医院長室では医院長と、桜のマネージャー、それから先輩が待ち受けていた。

 面子から察し、用件は間違いなくグッドニュースじゃないだろう。桜とのキスの余韻が一気に失われる。

「ーー先輩、お久し振りです。こちらにはいつ? お土産ありがとうございました」

 ひとまず対話に応じてくれそうな先輩へ挨拶。数年振りだが見た目に変わりはない。

 先輩は優雅に足を組み替え、軽く手を上げた。

「急遽、昨日の夜に帰ってきたよ。ケーキと菓子、恋人は気に入ってくれたか? お前に渡せば食べて貰えると思ってな」

「恋人……」

 テーブルへ置いてあった雑誌を投げて寄越す。
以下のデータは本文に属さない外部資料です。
(** C27: [bpf_prog_linfo__new] ends for any information the kernel can give,
    and decides whether the lines by address can be told apart by function.
    It returns the copied lines with the first line and the number of lines of
    every function, or without the lines by address where the kernel gave
    none; it fails for lack of memory, for lines that cannot be used, and when
    there is no way to dissect the lines by address.  What the lines of the
    last function are is left open: the code does not look at them. *)
Theorem prog_linfo_new_dissects alloc_ok info : info_ok info ->
  exists r, bpf_prog_linfo__new alloc_ok info = Some r /\
    match r with
    | inl err => refused alloc_ok info err
    | inr o => copied info o /\ (jited_given info = false /\ nr_jited_func o = 0 \/ has_funcs info o)
    end.
Proof.
  intros [Hnr Hlines Hrec Hfuncs Hjit HK HL]. unfold bpf_prog_linfo__new.
  destruct (Z.eqb_spec (nr_line_info info) 0) as [|Hnz]; [eexists; split; [done|]; split; [by right|by left]|].
  destruct (Z.ltb_spec (line_info_rec_size info) 4) as [|Hr4]; [eexists; split; [done|]; split; [by right|right; by left]|].
  destruct (alloc_ok 48) eqn:A1; cbn [negb]; [|eexists; split; [done|]; apply (oom_refused _ _ 48); [done|by left]].
  destruct (alloc_ok (nr_line_info info * line_info_rec_size info)) eqn:A2; cbn [negb];
    [|eexists; split; [done|]; eapply oom_refused; [exact A2|by right]].
  rewrite ld_bytes_take by lia. cbn [mbind option_bind].
  destruct (jited_given info) eqn:Hg; cbn [negb]; [|eexists; split; [done|]; split; [done|by left]].
  destruct (jited_given_spec info Hg) as (Hnf & Hj8 & Hlens & m & K & L & Em & EK & EL).
  specialize (Hjit m Em). specialize (HK K EK). specialize (HL L EL).
  destruct (alloc_ok (nr_line_info info * jited_line_info_rec_size info)) eqn:A3; cbn [negb];
    [|eexists; split; [done|]; eapply oom_refused; [exact A3|by right]].
  rewrite Em. cbn [mbind option_bind]. rewrite ld_bytes_take by lia. cbn [mbind option_bind].
  destruct (alloc_ok (nr_jited_ksyms info * 4)) eqn:A4; cbn [negb];
    [|eexists; split; [done|]; eapply oom_refused; [exact A4|by right]].
  rewrite EK, EL. cbn [mbind option_bind].
  match goal with |- context [dissect_jited_func ?o _ _] => set (o0 := o) end.
  destruct (dissect_spec o0 K L (nr_jited_ksyms info)) as (err & o' & E & Ho); [done|lia|cbn; lia|cbn; done| |lia|lia|done|done|].
  { cbn. rewrite length_take. lia. }
  rewrite E. cbn [mbind option_bind]. destruct Ho as [(-> & Hno)|(-> & (idx & per & ->) & starts & Hd)]; cbn [negb Z.eqb].
  - eexists. split; [done|]. split; [by right|]. right. right. right. by exists m, K, L.
  - eexists. split; [done|]. split; [done|]. right. by exists m, K, L, starts.
Qed.
Lemma order_run_spec fuel isref : forall ids d hist, ready isref hist d -> Forall (fun id => 0 <= id < cnt) ids ->
  ((Z.to_nat cnt + 1) * top < fuel)%nat ->
  exists r q, order_run alloc_ok fuel d ids = Some (r, q) /\
    (failed alloc_ok b r \/
     r = 0 /\ sorted_behind G isref hist q /\ forall id z, id ∈ ids -> needs G isref false id z -> z ∈ hist ++ q).
Proof.
  induction ids as [|id ids IH]; intros d hist [Hi Hno] Hids Hf; cbn [order_run].
  { eexists _, _. split; [done|]. right. split; [done|]. split; [by intros [|? ?] ? ? ?|]. by intros id z ?%elem_of_nil. }
  inversion Hids as [|? ? Hid Hids']; subst. set (d0 := set_queue d [] _) in *.
  destruct (order_spec alloc_ok b cnt rank top isref Hg hist fuel d0 id false Hi Hid) as (r & d1 & -> & Hl1 & Hp).
  { intros x Hx. by destruct (Hno x). }
  { pose proof (left_all d0). pose proof (go_top _ _ _ _ Hg id). nia. }
  cbn [mbind option_bind]. destruct Hp as [Hfail|(Hr & Hi1 & Hg1 & Hz1 & _)].
  { rewrite (failed_neg _ _ _ Hfail). eexists _, _. split; [done|]. by left. }
  destruct (Z.ltb_spec r 0); [lia|].
  assert (Hready : ready isref (hist ++ emit_queue d1) d1).
  { destruct Hi1 as [Hb' Hl' Hr' Hv' Hd' Hq' Hs' Ho']. split.
    - split; cbn; [done|done|done|done|done| |by intros [|? ?] ? ? ?|done].
      intros j Hj Hjd. rewrite app_nil_r. by apply Hq'.
    - intros x Hx. apply (gr_ordering _ _ Hg1) in Hx. by destruct (Hno x). }
  destruct (IH d1 (hist ++ emit_queue d1) Hready Hids' Hf) as (r' & q & -> & Hr'). cbn [mbind option_bind]. eexists _, _. split; [done|].
  destruct Hr' as [?|(-> & Hsort & Hall)]; [by left|right]. split; [done|]. split.
  - intros q1 y q2 E z Hz. pose proof (oi_sorted _ _ _ _ _ Hi1) as Hs1.
    apply app_eq_app in E as (k & [[E1 E2]|[E1 E2]]).
    + destruct k as [|w k]; [rewrite app_nil_r in E1; cbn in E2; subst q1|].
      * specialize (Hsort [] y q2 (eq_sym E2) z Hz). by rewrite app_nil_r in Hsort.
      * injection E2 as -> ->. by apply (Hs1 q1 w k).
    + subst q1. rewrite app_assoc. by apply (Hsort k y q2).
  - intros id' z [->|Hid']%elem_of_cons Hz.
    + apply elem_of_app. destruct (elem_of_app hist (emit_queue d1) z) as [Hza _].
      assert (Hin : z ∈ hist ++ emit_queue d1).
      { apply (oi_queue _ _ _ _ _ Hi1); [by eapply needs_range|by eapply needs_defining|by apply Hz1]. }
      apply Hza in Hin as [?|?]; [by left|right; apply elem_of_app; by left].
    + specialize (Hall id' z Hid' Hz). by rewrite app_assoc.
Qed.
End Run.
医院長とマネージャーは無言のまま紙面を開くよう圧をかける。

「“片翼のミューズと天才外科医Sのお忍びデート”」

 見出しを読み上げた途端、金切り声が上がった。

「これは一体どういう事なの? 説明して頂戴、ドクター!」

 紙面では先日の様子が写真付きで報じられており、俺の顔にはお気持ち程度のモザイクが掛かっていた。

「真田君、君は伊集院さんと恋仲なのかね? いや、キスをしている写真まで撮られておいて恋人ではないと言われても困るが……」

「医院長! 桜とドクターが会ったのは最近なんですよ? 恋人であるはずないでしょう! 
 こちらの病院の医師は患者へ手を出すの? 精神的に落ちている彼女に言い寄るなんて信じられない!」

「伊集院桜には男性関連のスキャンダルが一度も無かったからね。いつまでも処女性をアピールするのは厳しいとはいえ、マスコミもSNSは大騒ぎだよ。はぁ、日本は平和でいいね」

 記事に対して三者三様の反応。話の経緯は把握した。マネージャーはスキャンダルを招いた俺を訴訟をすると言い、病院側は解決策として代わりの執刀医を準備したのだ。